Efficient Processing of Alzheimer's Disease Amyloid-Beta Peptides by Neuroectodermally Converted Mesenchymal Stem Cells

Most disease-modifying therapeutic approaches in Alzheimer's disease (AD) aim to reduce the accumulation of neurotoxic amyloid-beta (A beta) peptides as a hallmark of AD pathogenesis. Here we report the in vitro basis for a potential autologous stem cell-based strategy for widespread delivery of enzymatic activities against A beta formation in the brain.

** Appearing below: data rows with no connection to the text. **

(* ===== verification/InferencerProps.v ===== *)
(** * The queuer and the inferencer together

    What the queuer reads from its stream and keeps is what the inferencer
    inspects, when the queuer's exit has executed it: the same writes, in the
    same order, each once. *)
From S2P Require Import Prelude Words Memory Struct Stdio Bitarray Bson RedisEnv Redis RedisProps StoreView Filter Queuer QueuerProps InspectLoad InspectLoadProps InspectIndex InspectEmit InspectEmitProps Ext4 Inspect InspectProps Inferencer.

#[local] Open Scope string_scope.
#[local] Open Scope list_scope.
#[local] Open Scope Z_scope.

(** ** The queue is a key of its own *)

(** The other commands the inspection of data issues. *)
Definition inspection_formats : list string :=
  [REDIS_SECTOR_GET; REDIS_ENQUEUE_WRITE; REDIS_DEL_WRITE; REDIS_FILE_SECTOR_GET;
   REDIS_PUBLISH; REDIS_SUPERBLOCK_SECTOR_GET].

(** They name other keys than [writequeue], and leave it alone. *)
Class QueueKey `{WriteQueue} :=
  exec_other d c : c_fmt c ∈ inspection_formats →
                   write_queue (exec d c).1 = write_queue d.

Definition leaves_queue (c : command) : Prop := c_fmt c ∈ inspection_formats.

Lemma leaves_format fmt args :
  bool_decide (fmt ∈ inspection_formats) = true → leaves_queue (cmd fmt args).
Proof. apply bool_decide_eq_true. Qed.

Ltac format_known := apply leaves_format; vm_compute; reflexivity.

Lemma exec_all_leaves_queue `{QueueKey} cs : ∀ d,
  Forall leaves_queue cs → write_queue (exec_all d cs) = write_queue d.
Proof.
  induction cs as [|c cs IH]; intros d Hcs; [done|]. apply Forall_cons_1 in Hcs as [Hc Hcs].
  unfold exec_all in *. cbn [foldl]. rewrite IH by done. by apply exec_other.
Qed.

Lemma issued_leaves_queue `{Malloc} `{Connected} `{!WriteQueue} `{!QueueKey} s cs s' :
  issued s cs s' → Forall leaves_queue cs → pending_writes s' = pending_writes s.
Proof.
  intros [_ Ha] Hcs. unfold pending_writes, applied in *. rewrite Ha.
  by apply exec_all_leaves_queue.
Qed.

Lemma data_cmds_leave_queue `{Malloc} channel write_counter start end_ file fsize write_len sector d :
  Forall leaves_queue (data_cmds channel write_counter start end_ file fsize write_len sector d).
Proof.
  unfold data_cmds. do 2 (constructor; [format_known|]).
  apply Forall_app. split; [case_test; [constructor; [format_known|]|]; constructor|].
  apply Forall_app. split; [case_test; [constructor; [format_known|]|]; constructor|].
  constructor; [format_known|constructor].
Qed.

Lemma write_cmds_leave_queue `{Malloc} `{Connected} host sb write_counter vmname write d i n cs :
  write_cmds host sb write_counter vmname write d i n cs → Forall leaves_queue cs.
Proof.
  induction 1 as [|d i cs n cs' Hi Hb _ IH]; [constructor|].
  apply Forall_app. split; [|done]. destruct Hb.
  - do 2 (constructor; [format_known|]). constructor.
  - constructor; [format_known|]. apply data_cmds_leave_queue.
Qed.

Section turns.
Context `{MallocTotal} `{Connected} `{!WriteQueue} `{Host}.

Definition pop_cmd : command := cmd REDIS_ASYNC_QUEUE_POP [].

(** ** What the inferencer does with the writes of the queue *)

(** From the data [d] on, with [c] writes already counted, inspecting [ws]
    issues [cs]; a write has no more than [bound] blocks. *)
Inductive inspected (host vmname : list Z) (sb : super_info) (bound : nat) :
    db → Z → list qemu_bdrv_write → list command → Prop :=
  | inspected_nil d c : inspected host vmname sb bound d c [] []
  | inspected_cons d c x xs n cs cs' :
      write_ok sb x → (n < bound)%nat →
      write_cmds host sb c vmname x (exec_all d [pop_cmd; pop_cmd]) 0 n cs →
      inspected host vmname sb bound (exec_all d (pop_cmd :: pop_cmd :: cs)) (u64 (c + 1)) xs cs' →
      inspected host vmname sb bound d c (x :: xs) (pop_cmd :: pop_cmd :: cs ++ cs').

Lemma dequeue_ready s x rest :
  ready s → guest_write x → pending_writes s = queue_pair x ++ rest →
  ∃ s', redis_async_write_dequeue s = Some (s', x, EXIT_SUCCESS) ∧
    issued s [pop_cmd; pop_cmd] s' ∧ pending_writes s' = rest.
Proof.
  intros [Hs Hp] [Hsec Hnb Hb Hd] Hq.
  destruct (write_dequeue_ok s (w_sector_num x) (w_data x) rest Hs Hsec ltac:(lia) Hq)
    as (s' & E & Hs' & Eq & Ed & Hr).
  exists s'. split.
  - rewrite E. do 3 f_equal. destruct x as [sec nb data]; cbn [w_sector_num w_nb_sectors w_data] in *.
    rewrite Hd, Z.div_mul by lia. done.
  - split; [|done]. split; [split; [done|]|].
    + destruct Hs' as [E' _]. rewrite E', Eq. by unfold REDIS_DEFAULT_PIPELINED.
    + unfold applied. by rewrite Eq, Ed, exec_all_app.
Qed.

Context `{!QueueKey}.
Context (host vmname : list Z) (Hh : gethostname HOST_NAME_MAX = Some host).
Context (Hv : zlen vmname ≤ VM_NAME_MAX).

Lemma infer_turns_ok fuel bound sb partition_offset ws : ∀ c w cs rest,
  ready (in_store w) → Forall guest_write ws →
  pending_writes (in_store w) = concat (queue_pair <$> ws) ++ rest →
  inspected host vmname sb bound (applied (in_store w)) c ws cs →
  ∃ w', infer_turns (length ws) (S fuel) bound sb c vmname partition_offset w = Some (w', None) ∧
    issued (in_store w) cs (in_store w') ∧ pending_writes (in_store w') = rest.
Proof.
  induction ws as [|x ws IH]; intros c w cs rest Hr Hws Hq Hi; inversion Hi; simplify_eq.
  { exists w. split; [done|]. split; [by apply issued_refl|done]. }
  apply Forall_cons_1 in Hws as [Hx Hws]. cbn [fmap list_fmap concat] in Hq.
  rewrite <-app_assoc in Hq.
  destruct (dequeue_ready _ x _ Hr Hx Hq) as (s1 & E1 & Hi1 & Hq1).
  cbn [length infer_turns]. unfold infer_turn at 1. rewrite (bind_Some_eq _ _ _ E1).
  cbn [Z.eqb EXIT_SUCCESS negb].
  destruct (deep_inspect_ok host fuel bound sb c vmname partition_offset x true
    (set_store s1 w) n cs0) as (w2 & E2 & Hi2); try done; cbn [in_store set_store] in *.
  { by eapply issued_ready. }
  { destruct Hi1 as [_ ->]. done. }
  rewrite E2. cbn [mbind option_bind].
  assert (issued (in_store w) (pop_cmd :: pop_cmd :: cs0) (in_store w2)) as Hi12
    by exact (issued_trans _ _ _ _ _ Hi1 Hi2).
  destruct (IH (u64 (c + 1)) w2 cs' rest) as (w3 & E3 & Hi3 & Hq3); [by eapply issued_ready|done| | |].
  - rewrite <-Hq1. apply (issued_leaves_queue _ _ _ Hi2).
    eapply write_cmds_leave_queue; eassumption.
  - destruct Hi12 as [_ ->]. eassumption.
  - exists w3. split; [exact E3|]. split; [|done].
    exact (issued_trans _ _ _ _ _ Hi12 Hi3).
Qed.

(** ** The loop *)

Definition pt_offset_cmd : command :=
  cmd REDIS_SUPERBLOCK_SECTOR_GET [AInt 0; AStr (str_bytes "first_sector_lba")].

(** What is asked before the first write. *)
Definition setup_cmds : list command := super_cmds 0 ++ [pt_offset_cmd].

Lemma setup_leaves_queue : Forall leaves_queue setup_cmds.
Proof. repeat constructor; format_known. Qed.

Lemma inferencer_read_loop_ok fuel bound ws w cs rest :
  ready (in_store w) → Forall guest_write ws →
  pending_writes (in_store w) = concat (queue_pair <$> ws) ++ rest →
  inspected host vmname (super_of (applied (in_store w)) 0) bound
    (exec_all (applied (in_store w)) setup_cmds) 0 ws cs →
  ∃ w', inferencer_read_loop (length ws) (S fuel) bound vmname w = Some (w', None) ∧
    issued (in_store w) (setup_cmds ++ cs) (in_store w') ∧ pending_writes (in_store w') = rest.
Proof.
  intros Hr Hws Hq Hi. unfold inferencer_read_loop.
  destruct (get_superinfo_ok (in_store w) 0 Hr) as (s1 & E1 & Hi1).
  rewrite (bind_Some_eq _ _ _ E1). cbn [Z.eqb EXIT_SUCCESS negb]. unfold qemu_get_pt_offset.
  cbn [in_store set_store].
  destruct (get_field_ok s1 REDIS_SUPERBLOCK_SECTOR_GET 0 "first_sector_lba" 4 0)
    as (s2 & E2 & Hi2); [eauto with store|].
  rewrite (bind_Some_eq _ _ _ E2). cbn [mbind option_bind Z.eqb EXIT_SUCCESS negb].
  assert (issued (in_store w) setup_cmds s2) as Hi12 by (by eapply issued_trans).
  match goal with |- context [infer_turns _ _ _ _ _ _ ?po ?w2] =>
    destruct (infer_turns_ok fuel bound (super_of (applied (in_store w)) 0) po ws 0 w2 cs rest)
      as (w3 & E3 & Hi3 & Hq3); cbn [in_store set_store] in * end.
  - by eapply issued_ready.
  - done.
  - rewrite <-Hq. apply (issued_leaves_queue _ _ _ Hi12), setup_leaves_queue.
  - destruct Hi12 as [_ ->]. exact Hi.
  - exists w3. split; [exact E3|]. split; [by eapply issued_trans|done].
Qed.
End turns.

(** ** A server for the witness: a queue, and a file system with blocks of 512 bytes *)

Definition fs_exec (d : list (list Z)) (c : command) : list (list Z) * redisReply :=
  if bool_decide (c = super_cmd 0 "block_size") then (d, RString (le_enc 8 512))
  else queue_exec d c.

#[local] Instance fs_server : RedisServer | 0 := {| db := list (list Z); exec := fs_exec |}.

#[local, refine] Instance fs_write_queue : WriteQueue | 0 :=
  {| write_queue := (λ d, d) : db → list (list Z) |}.
Proof.
  - done.
  - intros d x xs E. simpl in *. subst d. by do 3 eexists.
Defined.

#[local] Instance fs_queue_key : QueueKey | 0.
Proof.
  intros d c Hc. apply (bool_decide_pack _) in Hc. cbn [write_queue fs_write_queue exec fs_server]. unfold fs_exec.
  case_test; [done|]. unfold queue_exec.
  destruct (String.eqb_spec (c_fmt c) REDIS_ASYNC_QUEUE_PUSH) as [E|_].
  { by rewrite E in Hc. }
  destruct (String.eqb_spec (c_fmt c) REDIS_ASYNC_QUEUE_POP) as [E|_]; [|done].
  by rewrite E in Hc.
Qed.

Definition witness_sector_write : qemu_bdrv_write :=
  {| w_sector_num := 2048; w_nb_sectors := 1; w_data := replicate 512 7 |}.

Definition witness_stream : stream := [Some (take 20 (enc_write witness_sector_write));
                                       Some (drop 20 (enc_write witness_sector_write))].

Definition fs_store (d : list (list Z)) : kv_store :=
  {| kv_connection := (d, []) : redisContext; kv_cmds := 0; kv_bytes := 0 |}.

Lemma fs_store_ready d : ready (fs_store d).
Proof. split; [split; reflexivity|reflexivity]. Qed.

Definition fs_inspector (d : list (list Z)) : inspector :=
  {| in_store := fs_store d; in_metadata := file_of []; in_load := initial_load |}.

Lemma fs_inspected :
  let d := queue_pair witness_sector_write in
  ∃ cs, inspected (str_bytes "localhost") (str_bytes "vm") (super_of (d : db) 0) 2
    (exec_all (d : db) setup_cmds) 0 [witness_sector_write] cs.
Proof.
  intros d. eexists. eapply inspected_cons with (n := 1%nat).
  - split; by vm_compute.
  - lia.
  - eapply (wc_block _ _ _ _ _ _ _ _ 0); [by vm_compute|apply bc_unknown; by vm_compute|].
    apply wc_end. by vm_compute.
  - apply inspected_nil.
Qed.

(** ** Properties *)

(** C9: what the queuer takes off its stream the inferencer inspects. Whatever
    the schedule of the queuer's threads, if it ends in a calm exit, the writes
    it has kept ([kept_writes]: all but those a taken lock makes it drop) stand
    in the queue behind the writes [ws0] that were there before, and the
    inferencer inspects all of these, each once, in their order, as the write it
    was, with its number as the counter; the queue is empty in the end. The
    inferencer finds the data as the queuer has left it, and [cs] are the
    commands the inspections issue there by [inspected]: the specification of
    [qemu_deep_inspect] for blocks that are unknown or hold data of files. *)
Theorem queued_writes_inspected `{MallocTotal} `{Connected} `{!WriteQueue} `{!QueueKey}
    `{!Threads} `{Host} fuel argc x database indexf bits fd ws0 ws tail rc host vmname bound depth :
  4 ≤ argc → queued x = [] →
  queuer_filter fuel indexf = Some (Some bits) → bitarray_wf bits →
  Forall guest_write ws → carries fd (concat (enc_write <$> ws) ++ tail) → stream_end tail rc →
  (length ws < fuel)%nat →
  write_queue (exec (data_of x) (cmd "SELECT %s" [AStr database])).1 = queue_of ws0 →
  Forall guest_write ws0 →
  gethostname HOST_NAME_MAX = Some host → zlen vmname ≤ VM_NAME_MAX →
  let all := ws0 ++ kept_writes bits 0 ws in
  ∃ h fd' σ',
    redis_init x 0 database = Some h ∧
    queuer_read_loop fuel fd bits {| s_kv := h; s_taken := []; s_jobs := [] |}
      = Some (fd', σ', rc) ∧
    (calm_exit fuel σ' →
     ∃ s, queuer_main fuel argc x 0 database (Some indexf) (Some fd)
          = Some (Some s, EXIT_SUCCESS) ∧
       ∀ w cs,
         ready (in_store w) → applied (in_store w) = data_of (kv_connection s) →
         inspected host vmname (super_of (applied (in_store w)) 0) bound
           (exec_all (applied (in_store w)) setup_cmds) 0 all cs →
         ∃ w', inferencer_read_loop (length all) (S depth) bound vmname w = Some (w', None) ∧
           issued (in_store w) (setup_cmds ++ cs) (in_store w') ∧
           pending_writes (in_store w') = []).
Proof.
  intros Ha Hx Hbits Hwf Hws Hc He Hf Hq Hws0 Hh Hv all.
  destruct (queuer_main_ok fuel argc x database indexf bits fd ws tail rc)
    as (h & fd' & σ' & Eh & El & Hacc & Hp & Em); [done..|].
  exists h, fd', σ'. split; [done|]. split; [done|]. intros Hcalm.
  destruct (queuer_exit_ok fuel σ' Hacc Hcalm) as (s & Ex & Ed & _).
  exists s. rewrite Em, Ex. split; [done|]. intros w cs Hr Hd Hi.
  apply (inferencer_read_loop_ok host vmname Hh Hv); [done| | |done].
  - apply Forall_app. split; [done|by apply kept_writes_guest].
  - unfold pending_writes. fold (applied (in_store w)). rewrite Hd, Ed, app_nil_r.
    unfold pending_writes in Hp. fold (applied (s_kv σ')) in Hp.
    by rewrite Hp, Hq, <-queue_of_app.
Qed.

#[local, refine] Instance quiet_threads `{Malloc} `{Hiredis} : Threads | 0 :=
  {| others _ σ := σ; at_exit _ σ := σ; conn_locked _ := false; cmd_locked _ := false |}.
Proof. all: intros; apply relations.rtc_refl. Defined.

Lemma queued_writes_inspected_witness :
  ∃ s w', queuer_main 2 4 (kv_connection (fs_store [])) 0 [52] (Some witness_queuer_index)
            (Some witness_stream) = Some (Some s, EXIT_SUCCESS) ∧
    inferencer_read_loop 1 1 2 (str_bytes "vm") (fs_inspector (data_of (kv_connection s)))
      = Some (w', None).
Proof.
  destruct (queued_writes_inspected 2 4 (kv_connection (fs_store [])) [52] witness_queuer_index
    {| ba_array := [255]; ba_len := 8 |} witness_stream [] [witness_sector_write] [] EXIT_SUCCESS
    (str_bytes "localhost") (str_bytes "vm") 2 0) as (h & fd' & σ' & Eh & El & Hend).
  - lia.
  - done.
  - vm_compute. reflexivity.
  - split; [by exists 3|done|repeat constructor; discriminate].
  - repeat constructor; simpl; lia.
  - exists [take 20 (enc_write witness_sector_write); drop 20 (enc_write witness_sector_write)].
    split; [reflexivity|]. split; [|vm_compute; reflexivity].
    repeat constructor; vm_compute; discriminate.
  - by apply end_header.
  - simpl. lia.
  - vm_compute. reflexivity.
  - by apply list.Forall_nil.
  - vm_compute. reflexivity.
  - vm_compute. discriminate.
  - assert (match redis_init (kv_connection (fs_store [])) 0 [52] with
            | Some h =>
                match queuer_read_loop 2 witness_stream {| ba_array := [255]; ba_len := 8 |}
                        {| s_kv := h; s_taken := []; s_jobs := [] |} with
                | Some (_, σ, _) => s_taken σ = [] ∧ s_jobs σ = []
                | None => False
                end
            | None => False
            end) as M by (vm_compute; by split).
    rewrite Eh, El in M. destruct M as [Ht Hj].
    destruct Hend as (s & E & Hi).
    { split; [exact Ht|intros; apply relations.rtc_refl|]. exists 0%nat. split; [lia|exact Hj]. }
    destruct fs_inspected as [cs Hcs].
    assert (data_of (kv_connection s) = queue_pair witness_sector_write) as Es.
    { assert (match queuer_main 2 4 (kv_connection (fs_store [])) 0 [52]
                      (Some witness_queuer_index) (Some witness_stream) with
              | Some (Some s, _) => data_of (kv_connection s) = queue_pair witness_sector_write
              | _ => False
              end) as M by (vm_compute; reflexivity).
      rewrite E in M. exact M. }
    destruct (Hi (fs_inspector (data_of (kv_connection s))) cs) as (w' & Ew & _).
    + apply fs_store_ready.
    + reflexivity.
    + rewrite Es. exact Hcs.
    + exists s, w'. split; [exact E|exact Ew].
Defined.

We detected the functional induction of two genes upon neuroectodermal conversion of human adult mesenchymal stem cells (MSCs), namely F-spondin and neprilysin (CD10), with a 4,992 +/- 697-fold and 692 +/- 226-fold increase of mRNA levels in converted cells compared to MSCs, respectively (n = 3; P < 0.01). These genes are known to be involved in the formation and degradation of A beta peptides, respectively. Consistently, co-incubation of the neuroectodermally converted MSCs with HEK-293 cells stably expressing amyloid precursor protein (APP) lead to a significant cell dose-dependent decrease of A beta peptides. These in vitro results indicate that MSCs might be useful vehicles for delivering anti-A beta activity depicting a causal stem cell-based therapeutic approach to treat AD.